## Directions
Using the records below, repeat exactly the lines from the one holding "Definition flt (x" through the one holding "List.last (List.map timestamp df) 0.", both ends included, and no others.

[Collected data entries]
■ ■ ■ ■
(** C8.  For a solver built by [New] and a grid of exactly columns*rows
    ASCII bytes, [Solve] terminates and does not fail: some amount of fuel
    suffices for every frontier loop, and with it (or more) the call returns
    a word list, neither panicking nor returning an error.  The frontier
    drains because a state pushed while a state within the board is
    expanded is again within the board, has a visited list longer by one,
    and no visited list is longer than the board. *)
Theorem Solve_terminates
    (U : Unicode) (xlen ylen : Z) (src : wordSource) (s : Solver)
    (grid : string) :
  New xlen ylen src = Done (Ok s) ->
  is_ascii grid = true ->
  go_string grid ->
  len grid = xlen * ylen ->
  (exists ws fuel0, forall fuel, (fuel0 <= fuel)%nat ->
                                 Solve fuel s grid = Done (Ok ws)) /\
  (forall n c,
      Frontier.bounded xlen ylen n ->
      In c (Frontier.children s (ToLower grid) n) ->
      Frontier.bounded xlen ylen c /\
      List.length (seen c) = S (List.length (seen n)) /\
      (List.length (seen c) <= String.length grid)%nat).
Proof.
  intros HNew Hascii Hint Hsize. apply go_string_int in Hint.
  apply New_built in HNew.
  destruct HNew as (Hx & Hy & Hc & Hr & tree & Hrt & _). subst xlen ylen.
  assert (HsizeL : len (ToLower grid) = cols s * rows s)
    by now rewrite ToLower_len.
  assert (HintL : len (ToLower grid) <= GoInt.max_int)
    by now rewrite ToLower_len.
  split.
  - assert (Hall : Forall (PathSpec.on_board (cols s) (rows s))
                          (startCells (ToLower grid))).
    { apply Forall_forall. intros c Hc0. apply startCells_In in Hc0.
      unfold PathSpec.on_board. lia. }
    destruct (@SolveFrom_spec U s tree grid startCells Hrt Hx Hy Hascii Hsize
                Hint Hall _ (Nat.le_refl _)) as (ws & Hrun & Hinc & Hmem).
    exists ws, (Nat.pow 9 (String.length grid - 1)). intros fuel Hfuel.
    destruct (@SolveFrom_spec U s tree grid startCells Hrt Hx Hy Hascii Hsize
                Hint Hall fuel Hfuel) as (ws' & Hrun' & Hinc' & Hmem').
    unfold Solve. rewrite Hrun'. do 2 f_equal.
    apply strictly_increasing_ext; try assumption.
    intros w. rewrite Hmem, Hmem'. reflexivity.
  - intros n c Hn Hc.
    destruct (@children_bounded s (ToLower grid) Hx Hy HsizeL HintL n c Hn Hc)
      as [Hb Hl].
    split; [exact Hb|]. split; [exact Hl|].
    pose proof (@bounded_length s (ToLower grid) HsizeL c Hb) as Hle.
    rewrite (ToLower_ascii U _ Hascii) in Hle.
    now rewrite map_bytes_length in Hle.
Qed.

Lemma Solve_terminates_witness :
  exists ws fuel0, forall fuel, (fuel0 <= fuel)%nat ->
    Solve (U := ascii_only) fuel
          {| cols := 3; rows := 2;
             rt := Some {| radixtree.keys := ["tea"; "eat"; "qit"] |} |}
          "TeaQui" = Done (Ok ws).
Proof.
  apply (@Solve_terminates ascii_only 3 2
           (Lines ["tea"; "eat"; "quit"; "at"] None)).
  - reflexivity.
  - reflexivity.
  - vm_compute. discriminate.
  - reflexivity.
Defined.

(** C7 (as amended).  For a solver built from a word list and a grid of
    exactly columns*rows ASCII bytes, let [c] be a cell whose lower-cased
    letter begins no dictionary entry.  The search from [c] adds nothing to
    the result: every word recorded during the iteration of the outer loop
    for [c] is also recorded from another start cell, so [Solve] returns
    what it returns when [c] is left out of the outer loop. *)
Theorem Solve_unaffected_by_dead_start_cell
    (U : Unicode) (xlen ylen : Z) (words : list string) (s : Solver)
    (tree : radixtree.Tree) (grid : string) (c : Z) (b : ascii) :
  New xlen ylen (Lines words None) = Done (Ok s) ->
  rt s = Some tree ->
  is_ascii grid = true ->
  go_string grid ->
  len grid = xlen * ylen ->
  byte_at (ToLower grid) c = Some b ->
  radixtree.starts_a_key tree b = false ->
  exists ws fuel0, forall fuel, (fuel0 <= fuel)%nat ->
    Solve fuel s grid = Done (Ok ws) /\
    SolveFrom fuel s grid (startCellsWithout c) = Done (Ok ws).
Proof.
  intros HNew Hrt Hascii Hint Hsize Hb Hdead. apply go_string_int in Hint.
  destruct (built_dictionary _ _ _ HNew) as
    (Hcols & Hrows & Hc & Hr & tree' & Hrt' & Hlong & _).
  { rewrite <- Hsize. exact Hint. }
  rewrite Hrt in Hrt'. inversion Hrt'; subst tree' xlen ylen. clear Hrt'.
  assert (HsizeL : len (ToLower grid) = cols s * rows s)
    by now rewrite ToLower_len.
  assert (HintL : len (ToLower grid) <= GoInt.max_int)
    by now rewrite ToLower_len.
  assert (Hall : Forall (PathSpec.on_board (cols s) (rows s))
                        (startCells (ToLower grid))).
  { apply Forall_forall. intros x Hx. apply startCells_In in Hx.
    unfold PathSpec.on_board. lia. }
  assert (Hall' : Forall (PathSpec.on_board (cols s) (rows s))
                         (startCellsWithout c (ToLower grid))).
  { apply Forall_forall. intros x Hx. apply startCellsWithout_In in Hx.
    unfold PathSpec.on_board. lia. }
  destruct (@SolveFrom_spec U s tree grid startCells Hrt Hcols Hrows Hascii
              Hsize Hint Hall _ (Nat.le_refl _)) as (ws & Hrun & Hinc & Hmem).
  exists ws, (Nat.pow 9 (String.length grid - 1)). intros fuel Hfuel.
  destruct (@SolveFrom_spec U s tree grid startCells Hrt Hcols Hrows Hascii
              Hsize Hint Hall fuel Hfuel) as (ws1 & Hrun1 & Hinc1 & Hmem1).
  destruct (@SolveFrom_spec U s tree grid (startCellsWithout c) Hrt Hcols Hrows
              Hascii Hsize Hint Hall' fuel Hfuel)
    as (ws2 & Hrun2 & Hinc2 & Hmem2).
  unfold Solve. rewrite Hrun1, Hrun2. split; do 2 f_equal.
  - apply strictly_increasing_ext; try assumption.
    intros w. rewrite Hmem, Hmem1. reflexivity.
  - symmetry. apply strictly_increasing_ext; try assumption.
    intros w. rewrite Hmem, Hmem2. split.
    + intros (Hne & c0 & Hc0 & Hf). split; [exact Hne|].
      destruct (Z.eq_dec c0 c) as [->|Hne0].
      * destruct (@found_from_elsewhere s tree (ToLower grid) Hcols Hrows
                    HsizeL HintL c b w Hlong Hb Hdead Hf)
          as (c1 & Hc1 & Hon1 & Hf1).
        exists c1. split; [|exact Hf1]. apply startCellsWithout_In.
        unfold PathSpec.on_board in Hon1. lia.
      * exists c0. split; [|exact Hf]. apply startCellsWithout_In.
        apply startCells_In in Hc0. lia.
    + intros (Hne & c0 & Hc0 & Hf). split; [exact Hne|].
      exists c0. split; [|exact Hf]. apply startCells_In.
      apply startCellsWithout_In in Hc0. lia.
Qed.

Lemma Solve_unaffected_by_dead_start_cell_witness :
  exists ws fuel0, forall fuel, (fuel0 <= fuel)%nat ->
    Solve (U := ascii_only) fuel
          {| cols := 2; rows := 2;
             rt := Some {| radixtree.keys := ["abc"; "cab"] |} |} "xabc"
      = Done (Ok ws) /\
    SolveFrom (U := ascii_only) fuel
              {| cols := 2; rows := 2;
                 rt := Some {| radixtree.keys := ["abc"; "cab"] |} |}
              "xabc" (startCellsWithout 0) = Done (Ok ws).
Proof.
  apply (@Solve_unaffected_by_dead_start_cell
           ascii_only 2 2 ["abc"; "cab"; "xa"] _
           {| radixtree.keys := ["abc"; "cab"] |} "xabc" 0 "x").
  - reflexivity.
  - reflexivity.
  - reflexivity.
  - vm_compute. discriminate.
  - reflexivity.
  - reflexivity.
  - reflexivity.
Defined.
■ ■ ■ ■
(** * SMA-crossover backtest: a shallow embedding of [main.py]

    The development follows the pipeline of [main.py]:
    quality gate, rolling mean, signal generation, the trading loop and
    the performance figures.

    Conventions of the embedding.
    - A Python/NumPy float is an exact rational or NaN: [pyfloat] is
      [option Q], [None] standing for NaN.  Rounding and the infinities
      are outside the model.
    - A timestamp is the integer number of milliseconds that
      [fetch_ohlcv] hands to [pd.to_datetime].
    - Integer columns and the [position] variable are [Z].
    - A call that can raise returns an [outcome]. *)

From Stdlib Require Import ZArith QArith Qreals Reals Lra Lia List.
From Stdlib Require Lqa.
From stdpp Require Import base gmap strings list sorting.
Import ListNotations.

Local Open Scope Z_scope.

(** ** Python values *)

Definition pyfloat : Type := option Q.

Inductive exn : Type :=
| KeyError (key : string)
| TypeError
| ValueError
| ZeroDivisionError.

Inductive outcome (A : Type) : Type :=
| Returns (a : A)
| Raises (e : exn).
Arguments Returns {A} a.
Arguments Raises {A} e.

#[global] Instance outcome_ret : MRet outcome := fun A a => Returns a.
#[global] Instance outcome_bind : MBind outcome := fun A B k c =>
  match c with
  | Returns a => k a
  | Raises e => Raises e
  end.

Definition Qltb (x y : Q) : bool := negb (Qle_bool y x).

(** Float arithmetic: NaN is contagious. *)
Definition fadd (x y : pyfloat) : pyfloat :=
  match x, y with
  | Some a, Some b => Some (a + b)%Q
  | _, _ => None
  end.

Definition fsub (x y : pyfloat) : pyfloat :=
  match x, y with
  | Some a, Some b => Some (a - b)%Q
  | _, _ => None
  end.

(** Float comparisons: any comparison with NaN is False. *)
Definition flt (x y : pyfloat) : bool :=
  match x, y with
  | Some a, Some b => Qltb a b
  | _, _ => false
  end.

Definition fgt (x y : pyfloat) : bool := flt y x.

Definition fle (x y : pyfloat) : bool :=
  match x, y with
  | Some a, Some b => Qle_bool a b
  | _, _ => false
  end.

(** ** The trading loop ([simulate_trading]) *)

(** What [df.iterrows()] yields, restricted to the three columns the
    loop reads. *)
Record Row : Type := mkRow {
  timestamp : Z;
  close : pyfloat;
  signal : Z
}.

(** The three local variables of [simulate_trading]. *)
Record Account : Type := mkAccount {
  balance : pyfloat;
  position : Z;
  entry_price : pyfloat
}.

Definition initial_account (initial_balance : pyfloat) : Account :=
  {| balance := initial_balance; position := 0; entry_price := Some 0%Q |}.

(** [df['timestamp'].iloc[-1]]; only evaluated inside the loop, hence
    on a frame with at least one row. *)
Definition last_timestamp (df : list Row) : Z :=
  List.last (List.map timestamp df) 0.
■ ■ ■ ■
## Reply
Definition flt (x y : pyfloat) : bool :=
  match x, y with
  | Some a, Some b => Qltb a b
  | _, _ => false
  end.

Definition fgt (x y : pyfloat) : bool := flt y x.

Definition fle (x y : pyfloat) : bool :=
  match x, y with
  | Some a, Some b => Qle_bool a b
  | _, _ => false
  end.

(** ** The trading loop ([simulate_trading]) *)

(** What [df.iterrows()] yields, restricted to the three columns the
    loop reads. *)
Record Row : Type := mkRow {
  timestamp : Z;
  close : pyfloat;
  signal : Z
}.

(** The three local variables of [simulate_trading]. *)
Record Account : Type := mkAccount {
  balance : pyfloat;
  position : Z;
  entry_price : pyfloat
}.

Definition initial_account (initial_balance : pyfloat) : Account :=
  {| balance := initial_balance; position := 0; entry_price := Some 0%Q |}.

(** [df['timestamp'].iloc[-1]]; only evaluated inside the loop, hence
    on a frame with at least one row. *)
Definition last_timestamp (df : list Row) : Z :=
  List.last (List.map timestamp df) 0.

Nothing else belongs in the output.